The ENOUGH Team has recently participated in the “The local to global cold-chain summit” organised by Prof. Toby Peters, the director of the Centre for Sustainable Cooling at the University of Birmingham, from 28 to 30 September 2022. The summit brought together more than 50 experts from academia and industry as well as UK and Indian policy makers and members of the ACES team from Rwanda. During the event the team investigated the potential for UK and European research projects to developing innovative cold chain solutions adopting a system approach on how to use, manage, make, store, finance, and regulate the energy and carbon demands through the food chain.
The three-day intensive programme brought together ENOUGH project partners with other UK projects including Zero Emission Cold Chain (ZECC), Sustainable Cold Chains (SCC) and the Africa Centre of Excellence for Sustainable Cooling and Cold Chain (ACES) to cross share knowledge and provide global solutions to build a clean, efficient, and resilient cold chain of the future meeting the Sustainable Development Goals (SDGs).
During the first day of the summit, the participants visited a number of facilities as part of a study tour. This included a technical tour to the Lineage cold store at Peterborough, a visit to Cranfield University post-harvest management facility and a tour of the Advanced Manufacturing Centre in Coventry.
On the second day, round tables were arranged to discuss the big issues and future needs to be considered while developing a resilient cold chain of the future. Topics included climate change, changes in consumer trends, financing cooling systems and business models, training and skills and impact of cooling on reducing food loss and waste. Open floor discussions covered policy implications, the potential to include drones for delivery of vaccines and the future use of the IoT to enhance future food and vaccine supply chains.
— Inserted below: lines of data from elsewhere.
Definition shouldFlushPendingToolResults (msg : Message) (pending : gmap bytes ToolCall) : bool :=
  if bool_decide (pending = ∅) then false else
  match m_Role msg with User | Assistant | System => true | _ => false end.

Definition add_pending (tc : ToolCall) (s : repair_state) : repair_state :=
  let id := repairedToolCallID tc in
  if id ==b [] then s else
  s <| pendingToolCalls ::= fun l => l ++ [tc] |> <| pendingToolCallByID ::= <[id := tc]> |>.

Definition emit (msg : option Message) (s : repair_state) : repair_state :=
  match msg with Some m => s <| repaired ::= fun l => l ++ [m] |> | None => s end.

Definition repair_message (msg : Message) (s : repair_state) : repair_state :=
  let s := if shouldFlushPendingToolResults msg (pendingToolCallByID s) then flushPending s else s in
  match m_Role msg with
  | Assistant =>
      let '(assistant, toolCalls, seen) := repairAssistantToolCallsForReload msg (seenToolUseIDs s) in
      foldl (fun s tc => add_pending tc s) (emit assistant (s <| seenToolUseIDs := seen |>)) toolCalls
  | Tool =>
      let '(result, pending) := repairToolResultForReload msg (pendingToolCallByID s) in
      emit result (s <| pendingToolCallByID := pending |>)
  | _ => emit (Some msg) s
  end.

Fixpoint repair_messages (messages : list (option Message)) (s : repair_state) : repair_state :=
  match messages with
  | [] => s
  | None :: rest => repair_messages rest s
  | Some msg :: rest => repair_messages rest (repair_message msg s)
  end.

Definition repairLoadedMessages (messages : list (option Message)) : list Message :=
  repaired (flushPending (repair_messages messages
    {| repaired := []; seenToolUseIDs := ∅; pendingToolCalls := []; pendingToolCallByID := ∅ |})).

(** ** Resuming *)

Definition detectTurnInterruption (messages : list Message) : InterruptionKind :=
  match last messages with
  | None => InterruptionNone
  | Some m =>
      match m_Role m with
      | Assistant => InterruptionNone
      | Tool => InterruptionTurn
      | User => if m_ToolCallID m <>b [] then InterruptionTurn else InterruptionPrompt
      | _ => InterruptionNone
      end
  end.

Definition thinking_only (m : Message) : bool :=
  (m_Role m ==b Assistant) && (m_Content m ==b []) && (m_ToolCalls m ==b []) && (m_AssistantGenMultiContent m ==b [])
  && (m_ReasoningContent m <>b []).
Definition whitespace_only (m : Message) : bool :=
  (m_Role m ==b Assistant) && (m_ToolCalls m ==b []) && (m_AssistantGenMultiContent m ==b [])
  && (m_ReasoningContent m ==b []) && (m_Content m <>b []) && (TrimSpace (m_Content m) ==b []).

Definition filterThinkingOnlyAssistantMessages (messages : list Message) : list Message :=
  List.filter (fun m => negb (thinking_only m)) messages.
Definition filterWhitespaceOnlyAssistantMessages (messages : list Message) : list Message :=
  List.filter (fun m => negb (whitespace_only m)) messages.

Definition repairLoadedMessagesWithInterruption (messages : list (option Message)) : list Message * InterruptionKind :=
  let repaired := repairLoadedMessages messages in
  let repaired := filterThinkingOnlyAssistantMessages repaired in
  let repaired := filterWhitespaceOnlyAssistantMessages repaired in
  let kind := detectTurnInterruption repaired in
  (match kind with
   | InterruptionTurn => repaired ++ [text_message User ContinuationPrompt]
   | _ => repaired
   end, kind).

(** * A repaired conversation is well paired

    The order of messages that a provider accepts, as a state machine over the
    calls that are open, and the proof that the repair of a reloaded
    conversation always gives such a history and leaves one as it is. *)

(** ** Well-paired histories *)

(** The calls seen so far, and those that are still open. *)
Abbreviation open_calls := (gset bytes * gmap bytes ToolCall)%type.
(** [partitionToolCalls], for the classifier [isToolConcurrencySafe]; the batches
    are kept in reverse, the last one comes first. *)
Definition add_to_batches (isSafe : ToolCall -> bool) (batches : list toolBatch) (call : ToolCall) : list toolBatch :=
  match batches with
  | last :: before =>
      if isSafe call && IsConcurrencySafe last
      then {| IsConcurrencySafe := IsConcurrencySafe last; ToolCalls := ToolCalls last ++ [call] |} :: before
      else {| IsConcurrencySafe := isSafe call; ToolCalls := [call] |} :: batches
  | [] => [{| IsConcurrencySafe := isSafe call; ToolCalls := [call] |}]
  end.

Definition partitionToolCalls (isSafe : ToolCall -> bool) (toolCalls : list ToolCall) : list toolBatch :=
  reverse (foldl (add_to_batches isSafe) [] toolCalls).
End schedule.

(** * Facts on the schedule of a round

    When a schedule exists, that its construction satisfies its own validation,
    that its batches are those of [partitionToolCalls], and which branch a round
    takes after its tools have answered. *)

Section facts.
Context `{Digests} (encode_calls : list toolScheduleCall -> bytes).

(** ** Construction *)

Definition canonical (s : bytes) : Prop := s <> [] /\ TrimSpace s = s.
Definition canonical_call (tc : ToolCall) : Prop := canonical (tc_ID tc) /\ canonical (fn_Name (tc_Function tc)).

(** The calls of a round that can be scheduled. *)
Definition schedulable (toolCalls : list (option ToolCall)) : Prop :=
  toolCalls <> [] /\ exists l, toolCalls = Some <$> l /\ Forall canonical_call l /\ NoDup (tc_ID <$> l).

(** The fields of a scheduled call that come from the call. *)
Definition identity (c : toolScheduleCall) : bytes * bytes * bytes := (CallID c, ToolName c, ArgumentsDigest c).
Definition call_identity (tc : ToolCall) : bytes * bytes * bytes :=
  (tc_ID tc, fn_Name (tc_Function tc), toolArgumentsDigest (fn_Arguments (tc_Function tc))).

(** What the loop knows of the call before. *)
Definition follows (previous : option toolScheduleCall) (ordinal : nat) (batch : Z) (previousSafe : bool) : Prop :=
  match previous with
  | None => ordinal = 0%nat /\ batch = (-1)%Z
  | Some p => (0 < ordinal)%nat /\ Batch p = batch /\ ConcurrencySafe p = previousSafe
  end.

Lemma schedule_calls_ok classifier ordinal batch previousSafe seen previous l :
  Forall canonical_call l -> NoDup (tc_ID <$> l) -> (forall tc, tc ∈ l -> tc_ID tc ∉ seen) ->
  follows previous ordinal batch previousSafe ->
  exists calls, schedule_calls classifier ordinal batch previousSafe seen (Some <$> l) = Ok calls /\
    identity <$> calls = call_identity <$> l /\ validate_calls ordinal previous seen calls = None.
Proof.
  intros Hc. revert ordinal batch previousSafe seen previous.
  induction Hc as [|tc l [[Hi1 Hi2] [Hn1 Hn2]] _ IH]; intros ordinal batch prev seen previous Hnd Hs Hf; [by exists []|].
  cbn [fmap list_fmap] in *. apply NoDup_cons in Hnd as [Hx Hnd]. cbn [schedule_calls]. rewrite Hi2, Hn2. cbv zeta.
  rewrite (bool_decide_eq_true_2 (tc_ID tc = tc_ID tc)),
    (bool_decide_eq_true_2 (fn_Name (tc_Function tc) = fn_Name (tc_Function tc))) by done. cbn [negb].
  rewrite !bool_decide_eq_false_2 by (done || (apply Hs; set_solver)).
  set (safe := classifyToolScheduleCall classifier tc). set (b := if _ || _ || _ then _ else batch).
  set (c := {| Ordinal := ordinal; CallID := _ |}).
  destruct (IH (S ordinal) b safe ({[ tc_ID tc ]} ∪ seen) (Some c)) as (calls & Hcalls & Hid & Hv).
  { done. }
  { intros t Ht. rewrite not_elem_of_union, not_elem_of_singleton. split; [|apply Hs; set_solver].
    intros Heq. apply Hx. rewrite <- Heq. by apply list_elem_of_fmap_2. }
  { split; [lia|]. by split. }
  rewrite Hcalls. exists (c :: calls). split; [done|]. split; [cbn; by rewrite Hid|].
  cbn [validate_calls]. rewrite Nat.eqb_refl. cbn [negb CallID ToolName c]. rewrite Hi2, Hn2.
  rewrite (bool_decide_eq_false_2 (tc_ID tc = [])), (bool_decide_eq_false_2 (fn_Name (tc_Function tc) = [])) by done.
  rewrite (bool_decide_eq_true_2 (tc_ID tc = tc_ID tc)),
    (bool_decide_eq_true_2 (fn_Name (tc_Function tc) = fn_Name (tc_Function tc))) by done.
  rewrite bool_decide_eq_false_2 by (apply Hs; set_solver). cbn [orb negb ArgumentsDigest c].
  unfold toolArgumentsDigest. rewrite sha256_hex_32. cbn [negb].
  assert (validate_batch previous c = None) as ->; [|exact Hv].
  unfold validate_batch, c, b. cbn [ConcurrencySafe Batch]. destruct previous as [p|].
  - destruct Hf as (Ho & -> & ->). destruct (Nat.eqb_spec ordinal 0); [lia|]. cbn [orb].
    destruct safe, prev; cbn [andb orb negb]; by rewrite Z.eqb_refl.
  - destruct Hf as [-> ->]. done.
Qed.

Lemma schedule_calls_inv classifier ordinal batch previousSafe seen toolCalls calls :
  schedule_calls classifier ordinal batch previousSafe seen toolCalls = Ok calls ->
  exists l, toolCalls = Some <$> l /\ Forall canonical_call l /\ NoDup (tc_ID <$> l) /\
    forall tc, tc ∈ l -> tc_ID tc ∉ seen.
Proof.
  revert ordinal batch previousSafe seen calls.
  induction toolCalls as [|[tc|] rest IH]; intros ordinal batch prev seen calls; cbn [schedule_calls]; [| |done].
  { intros _. exists []. split_and!; try constructor. intros tc Htc. by apply elem_of_nil in Htc. }
  cbv zeta. case_bool_decide as H1; [done|]. case_bool_decide as H2; cbn [negb]; [|done].
  case_bool_decide as H3; [done|]. case_bool_decide as H4; [done|]. case_bool_decide as H5; cbn [negb]; [|done].
  destruct (schedule_calls _ _ _ _ _ rest) as [cs|] eqn:E; [|done]. intros _.
  apply IH in E as (l & -> & Hc & Hn & Hs). exists (tc :: l). split; [done|]. rewrite <- H2 in H1, H3. rewrite <- H5 in H4.
  split; [by constructor|]. split.
  - constructor; [|done]. intros (t & Heq & Ht)%list_elem_of_fmap. specialize (Hs t Ht).
    rewrite <- H2, <- Heq in Hs. set_solver.
  - intros t [-> | Ht]%elem_of_cons; [done|]. specialize (Hs t Ht).
    apply not_elem_of_union in Hs. tauto.
Qed.
(** ** The goroutines of a run *)

Definition safe_of (e : executor) (id : bytes) : bool :=
  match x_index e !! id ≫= (x_tools e !!.) with Some t => t_IsConcurrencySafe t | None => false end.

(** The goroutines that an operation starts. *)
Definition started_by (e e' : executor) : list (bytes * bool) :=
  (fun id => (id, safe_of e' id)) <$> drop (length (x_started e)) (x_started e').

(** The goroutines that run after the operations: each runs from the start of its
    tool until its [finish]. *)
Fixpoint goroutines (os : list operation) (e : executor) (live : list (bytes * bool)) : list (bytes * bool) :=
  match os with
  | [] => live
  | o :: os =>
      let e' := (perform cfg o e).1 in
      goroutines os e' (List.filter (goes_on o) live ++ started_by e e')
  end.

Fixpoint all_orderly (os : list operation) (e : executor) : Prop :=
  match os with
  | [] => True
  | o :: os => orderly o e /\ all_orderly os (perform cfg o e).1
  end.

Lemma started_by_none e e' : x_started e' = x_started e -> started_by e e' = [].
Proof. intros Hs. unfold started_by. by rewrite Hs, drop_all. Qed.

Lemma started_by_new e e' new rest out :
  wf e' out -> x_started e' = x_started e ++ new.*1 -> view (x_tools e') ≡ₚ rest ++ new -> started_by e e' = new.
Proof.
  intros Hwf Hs Hv. unfold started_by. rewrite Hs, drop_app_length, <- list_fmap_compose.
  rewrite <- (list_fmap_id new) at 2. apply list_fmap_ext. intros k g Hk. cbn.
  assert (g ∈ view (x_tools e')) as (t & [i Hi]%list_elem_of_lookup & _ & ->)%elem_of_view.
  { rewrite Hv. apply elem_of_app. right. by eapply list_elem_of_lookup_2. }
  cbn. unfold safe_of. assert (x_index e' !! t_ID t = Some i) as -> by (apply (wf_index _ _ Hwf); by exists t).
  cbn. by rewrite Hi.
Qed.

Lemma filter_perm {A} (f : A -> bool) l l' : l ≡ₚ l' -> List.filter f l ≡ₚ List.filter f l'.
Proof.
  induction 1 as [|x l l' _ IH|x y l|l1 l2 l3 _ IH1 _ IH2]; cbn; [done| | |by rewrite IH1].
  - destruct (f x); [by constructor|done].
  - destruct (f x), (f y); [apply perm_swap|done..].
Qed.

Lemma group_ok_perm l l' : l ≡ₚ l' -> group_ok l -> group_ok l'.
Proof.
  intros Hp [->|[Hf Hn]]; [left; by apply Permutation_singleton_l in Hp|right]. rewrite <- Hp. by split.
Qed.

Lemma group_ok_filter (f : bytes * bool -> bool) l : group_ok l.*2 -> group_ok (List.filter f l).*2.
Proof.
  intros [Hl|[Hf Hn]].
  - destruct l as [|g [|]]; try done. cbn. destruct (f g); [by left|apply group_ok_nil].
  - right. split.
    + rewrite Forall_fmap, Forall_forall in *. intros g Hg%list_elem_of_In. apply filter_In in Hg as [Hg _].
      by apply Hf, list_elem_of_In.
    + rewrite length_fmap in *. pose proof (List.filter_length_le f l). lia.
Qed.

(** Once the executor is halted, goroutines only end; until then, they are the
    tools that are executing. *)
Lemma goroutines_group os e live out :
  wf e out -> Forall op_good os -> all_orderly os e -> group_ok live.*2 -> halted e \/ live ≡ₚ view (x_tools e) ->
  group_ok (goroutines os e live).*2.
Proof.
  revert e live out. induction os as [|o os IH]; intros e live out Hwf Hos Hor Hg Hl; [done|].
  apply Forall_cons in Hos as [Ho Hos]. destruct Hor as [Hor1 Hor]. cbn [goroutines].
  pose proof (wf_perform o e out Hwf Ho) as Hwf'. set (e' := (perform cfg o e).1) in *.
  assert (Hstill : still e e' -> group_ok (goroutines os e' (List.filter (goes_on o) live ++ started_by e e')).*2).
  { intros [Hh Hs]. rewrite (started_by_none _ _ Hs), app_nil_r. eapply IH; [done..| |by left]. by apply group_ok_filter. }
  destruct Hl as [Hh|Hl]; [by eapply Hstill, still_perform|].
  destruct (perform_moves o e out Hwf Ho Hor1) as [|(e1 & Hs1 & Hv1 & new & Hs & Hv)]; [by apply Hstill|]. fold e' in Hs, Hv.
  rewrite Hs1 in Hs. rewrite (started_by_new e e' new _ _ Hwf' Hs Hv).
  assert (List.filter (goes_on o) live ++ new ≡ₚ view (x_tools e')) as Hp.
  { rewrite Hv, Hv1. apply Permutation_app_tail. by apply filter_perm. }
  eapply IH; [done..| |by right]. eapply group_ok_perm; [apply fmap_Permutation; symmetry; exact Hp|].
  rewrite view_running. by eapply wf_group.
Qed.
End good.

Lemma perform_all_app cfg os os' e out :
  perform_all cfg (os ++ os') e out = perform_all cfg os' (perform_all cfg os e out).1 (perform_all cfg os e out).2.
Proof.
  revert e out. induction os as [|o os IH]; intros e out; [done|]. cbn. destruct (perform cfg o e). apply IH.
Qed.

Definition any (_ _ : bytes) : Prop := True.

Lemma ops_good os : Forall (op_good any) os.
Proof. apply Forall_true. by intros []. Qed.

Lemma wf_any cfg os : wf cfg any (run cfg os).1 (run cfg os).2.
Proof. apply wf_run; [done|apply ops_good]. Qed.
Opportunities for future collaboration between the various projects were discussed to enable good communication of knowledge and information sharing.
ENOUGH at day 2 of the Summit
The third day was fully dedicated to a project workshop. ENOUGH partners have had thorough discussions about the methodology that should be adopted to establish the 1990 and 2020 baselines and predict the future emissions. In order to produce accurate predictions, high level thoughts were shared on the important role that the horizon scanning task plays in understanding what should the cold chain look like in 2050.